Ramírez was eventually arrested and accused of embezzlement, insubordination, and resistance to higher orders. For these accusations, Pedroza ordered his execution, and to avoid commotions amongst the Cristeros, as El Catorce was highly esteemed, it was resolved immediately to fulfill the sentence. The details surrounding Ramírez's death are uncertain. One source states that, in order to avoid a popular uproar of the locals in Tepatitlan, Valdes had Ramírez stabbed to death discreetly. Another source states that at the time of his execution, he barricaded himself in his cell, so they had to break down the door with a battering ram to lead him to the place of execution. However, he jumped out with intentions of snatching the rifle of the nearest man, but was mortally wounded by a bullet to the chest.

== Personal life ==
Victoriano Ramírez married Dolores Gutiérrez, and the couple had a daughter, Natalia Ramírez Gutiérrez. Even though Ramírez was married, he was known to be unfaithful.

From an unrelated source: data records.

Definition observe_local_copy (db : catalog) (vault_id : Z) (path : string) (ft : file_type)
    (size mtime_ns : option Z) (observed_at : timestamp) (seen_at recovered_at : option timestamp)
    (uuid : string) : result (catalog * string) :=
  let '(db1, file_id) := get_or_create_file db vault_id path observed_at uuid in
  let db2 := set_copies (upsert_copy (observed_row db1 file_id ft size mtime_ns observed_at seen_at recovered_at)
                           (t_copies db1)) db1 in
  let db3 := match recovered_at with
             | None => db2
             | Some at_ => set_copies (update_where (fun c => lc_vault_file_id c =b file_id)
                                         (set_recovered at_) (t_copies db2)) db2
             end in
  db4 ← cancel_reappeared_deletions db3 vault_id [file_id] observed_at;
  Ok (mark_path_dirty vault_id (Some path) db4, file_id).

(** ** Admission *)

(** [job_admission.lock_vault]. *)
Definition admission_lock (db : catalog) (vault_id : Z) : result unit :=
  match fetchone (fun v => va_id v =b vault_id) (t_vaults db) with
  | None => Raise (LookupError "vault_not_found")
  | Some v =>
      raise_if ((if truthy (va_decommission_state v) then or_default (va_decommission_state v) "" else "active")
                <>b "active")
        (LookupError "vault_quiesced")
  end.

Record candidate := {
  ca_file_id : string;
  ca_path : string;
  ca_row : file_row;
}.

(** The columns the query selects; the others are not read. *)
Definition candidate_of (f : vault_file) (p : file_path) (lc : option local_copy)
    (av : option archive_version) : candidate :=
  {| ca_file_id := vf_id f; ca_path := fp_path p;
     ca_row := select_row (fp_path p) 0 None {| jr_lc := lc; jr_av := av; jr_upload_jobs := [] |} |}.

Definition has_active_job (db : catalog) (file_id : string) : bool :=
  exists_row (fun j => (j_vault_file_id j =b file_id) && job_is_active j) (t_jobs db).

(** The version joined when no exact version is asked for. *)
Definition latest_for_action (db : catalog) (action file_id : string) : option archive_version :=
  latest av_version_number
    (select (fun v => (av_vault_file_id v =b file_id)
                      && negb ((av_availability v =b AvMissing) || (av_availability v =b Purged))
                      && (negb (action ∈b ["recover"; "storage-class"])
                          || ((av_availability v =b Available)
                              && ((action <>b "recover") || (av_integrity v =b Verified)))))
       (t_versions db)).

Definition version_by_id (db : catalog) (id file_id : string) : option archive_version :=
  fetchone (fun v => (av_id v =b id) && (av_vault_file_id v =b file_id)) (t_versions db).

Section admission.
Context (vault_id : Z) (path action : string) (is_directory whole_vault : bool).
Context (archive_version_id : option string).

Definition path_in_scope (p : string) : bool :=
  if whole_vault then true
  else if is_directory then like (escape_like path +:+ "/%") p
  else p =b path.

Definition exact_version_wanted : bool :=
  (action ∈b ["recover"; "storage-class"]) && truthy archive_version_id
  && negb is_directory && negb whole_vault.

(** [action == "recover" and archive_version_id]: pin the current snapshot. *)
Definition snapshot_clause (db : catalog) (file_id : string) (av : option archive_version) : bool :=
  if (action =b "recover") && truthy archive_version_id
  then bool_decide (av ≠ None ∧ av_id <$> av = av_id <$> only_cloud_copy db file_id)
  else true.

Definition candidate_row (db : catalog) (f : vault_file) : option candidate :=
  if negb ((vf_vault_id f =b vault_id) && (vf_status f =b Active)) || has_active_job db (vf_id f) then None
  else
    match current_path_of (t_paths db) (vf_id f) with
    | None => None
    | Some p =>
        if negb (fp_vault_id p =b vf_vault_id f) || negb (path_in_scope (fp_path p)) then None
        else
          let lc := local_copy_of (t_copies db) (vf_id f) in
          if exact_version_wanted then
            match version_by_id db (or_default archive_version_id "") (vf_id f) with
            | Some v => if snapshot_clause db (vf_id f) (Some v) then Some (candidate_of f p lc (Some v)) else None
            | None => None
            end
          else
            let av := latest_for_action db action (vf_id f) in
            if snapshot_clause db (vf_id f) av then Some (candidate_of f p lc av) else None
    end.

(** [ORDER BY lower(fp.path)]. *)
Definition queue_candidates (db : catalog) : list candidate :=
  sort_by (fun a b => String.leb (lower (ca_path a)) (lower (ca_path b)))
    (omap (candidate_row db) (t_files db)).
End admission.

(** What [queue_jobs] relies on from [upload_remediation.intercept_upload]: it
    answers whether it took the file over and which Job it resumed, or raises; it may add
    resumed Jobs, but never a second active one for a file, and it leaves files,
    paths, copies, versions, vaults and policies alone. *)
Class UploadInterceptor := {
  intercept_upload : catalog → Z → string → Z → timestamp → bool → string →
    result (catalog * bool * option Z);
}.

Definition same_inventory (a b : catalog) : Prop :=
  t_vaults a = t_vaults b ∧ t_files a = t_files b ∧ t_paths a = t_paths b ∧ t_versions a = t_versions b
  ∧ t_copies a = t_copies b ∧ t_policies a = t_policies b.

Class UploadInterceptorLaws `{UploadInterceptor} : Prop := {
  intercept_inventory db v f u at_ auto g db' h r :
    intercept_upload db v f u at_ auto g = Ok (db', h, r) → same_inventory db' db;
  intercept_jobs db v f u at_ auto g db' h r :
    intercept_upload db v f u at_ auto g = Ok (db', h, r) →
    ∃ new, t_jobs db' = t_jobs db ++ new ∧ Forall (fun j => j_vault_file_id j = f) new
      ∧ (h = false → new = []) ∧ (has_active_job db f = true → new = []) ∧ (length new ≤ 1)%nat;
}.

Section queue.
Context `{UploadInterceptor}.
(** [settings.upload_verification], the default of the policies. *)
Context (default_upload_verification : string).

Definition upload_verification_mode (db : catalog) (vault_id : Z) : string :=
  effective_upload_verification default_upload_verification (get_policy db vault_id).

Definition recover_allowed (row : file_row) : bool :=
  negb (bool_decide (fr_local_presence row = Some Present)) && is_some (fr_archive_version_id row)
  && bool_decide (fr_integrity row = Some Verified) && bool_decide (fr_availability row = Some Available).

Definition free_space_allowed (row : file_row) : bool :=
  bool_decide (fr_local_presence row = Some Present) && bool_decide (fr_local_file_type row = Some Regular)
  && is_some (fr_archive_version_id row) && bool_decide (fr_integrity row = Some Verified)
  && bool_decide (fr_availability row = Some Available)
  && bool_decide (fr_matched_archive_version_id row = fr_archive_version_id row)
  && is_some (fr_local_sha256 row) && bool_decide (fr_local_sha256 row = fr_version_sha256 row).

Definition rename_allowed (row : file_row) : bool :=
  bool_decide (fr_local_presence row = Some Present) && bool_decide (fr_local_file_type row = Some Regular)
  && is_some (fr_archive_version_id row) && bool_decide (fr_integrity row = Some Verified)
  && bool_decide (fr_availability row = Some Available).

Definition storage_class_allowed (row : file_row) : bool :=
  is_some (fr_archive_version_id row) && bool_decide (fr_availability row = Some Available)
  && negb (bool_decide (fr_restore_state row = Some "restoring")).

(** [(target_storage_class or "").upper() or None]. *)
Definition target_class_of (target : option string) : option string :=
  let t := upper (or_default target "") in if t =b "" then None else Some t.

(** The state of the loop over the candidates. *)
Record admission := {
  ad_db : catalog;
  ad_eligible : list candidate;
  ad_remediation : list Z;
  ad_skipped_same : Z;
}.

Definition admit_if (b : bool) (row : candidate) (st : admission) : admission :=
  {| ad_db := ad_db st; ad_eligible := if b then ad_eligible st ++ [row] else ad_eligible st;
     ad_remediation := ad_remediation st; ad_skipped_same := ad_skipped_same st |}.

(** A remediated file is marked dirty only when a Job was resumed. *)
Definition intercepted (vault_id : Z) (row : candidate) (db : catalog) (resumed : option Z)
    (st : admission) : admission :=
  {| ad_db := match resumed with Some _ => mark_path_dirty vault_id (Some (ca_path row)) db | None => db end;
     ad_eligible := ad_eligible st;
     ad_remediation := ad_remediation st ++ match resumed with Some i => [i] | None => [] end;
     ad_skipped_same := ad_skipped_same st |}.

Definition after_intercept (vault_id : Z) (row : candidate) (st : admission)
    (a : catalog * bool * option Z) : admission :=
  let '(db, handled, resumed) := a in
  if handled then intercepted vault_id row db resumed st
  else admit_if true row {| ad_db := db; ad_eligible := ad_eligible st;
                            ad_remediation := ad_remediation st; ad_skipped_same := ad_skipped_same st |}.

Definition admit_candidate (vault_id : Z) (action origin group_id : string) (requested_by : Z)
    (requested_at : timestamp) (target_class : option string) (st : admission) (row : candidate)
  : result admission :=
  let r := ca_row row in
  if action =b "upload" then
    if local_copy_is_upload_eligible r then
      a ← intercept_upload (ad_db st) vault_id (ca_file_id row) requested_by requested_at
            (origin =b "automatic") group_id;
      Ok (after_intercept vault_id row st a)
    else Ok st
  else if action =b "recover" then Ok (admit_if (recover_allowed r) row st)
  else if action =b "free-space" then Ok (admit_if (free_space_allowed r) row st)
  else if action =b "rename" then Ok (admit_if (rename_allowed r) row st)
  else if action =b "storage-class" then
    let allowed := storage_class_allowed r in
    let current := upper (if truthy (fr_storage_class r) then or_default (fr_storage_class r) "" else "STANDARD") in
    if allowed && bool_decide (target_class = Some current) then
      Ok {| ad_db := ad_db st; ad_eligible := ad_eligible st; ad_remediation := ad_remediation st;
            ad_skipped_same := ad_skipped_same st + 1 |}
    else Ok (admit_if allowed row st)
  else Raise (ValueError ("Unsupported job action: " +:+ action)).

Record job_request := {
  rq_vault_id : Z;
  rq_path : string;
  rq_action : string;
  rq_requested_by : Z;
  rq_requested_at : timestamp;
  rq_group_id : string;
  rq_is_directory : bool;
  rq_archive_version_id : option string;
  rq_restore_tier : option string;
  rq_restore_days : option Z;
  rq_initial_status : string;
  rq_pending_until : option timestamp;
  rq_origin : string;
  rq_target_storage_class : option string;
  rq_whole_vault : bool;
}.

Definition cloud_action (action : string) : bool := action ∈b ["recover"; "storage-class"].

Definition job_size (action : string) (row : file_row) : result Z :=
  if cloud_action action then
    match fr_cloud_size row with
    | Some n => Ok n
    | None => Raise (TypeError "int() argument must be a string or a number")
    end
  else Ok (or_default (fr_local_size row) 0).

Locals commented that it was easy to figure out in which ranches you could find "his women". Ramírez and Navarrete had a conversation, and it is said that the priest was struck by Ramírez's behavior and asked him the name of his legitimate wife, to which he replied, "Any woman is legitimate."

==Legacy==
At hearing about Ramírez's death, the Mexican Army General Saturnino Cedillo said, "El Catorce was killed by his own comrades, idiots! They don't realize what they did. They cut the head of the snake, and left the tail to me." The death of "El Catorce" generated confrontations between General Miguel Hernández and General Enrique Gorostieta Velarde as well as an extremely negative reaction from the local population, which had held Ramirez with high regard.

=== In popular culture ===
El Catorce was portrayed by actor Oscar Isaac in the film Cristiada (also titled For Greater Glory), an epic historical drama also starring Andy Garcia, Eva Longoria, Eduardo Verástegui, and Peter O'Toole. In the film El Catorce meets a much more heroic end.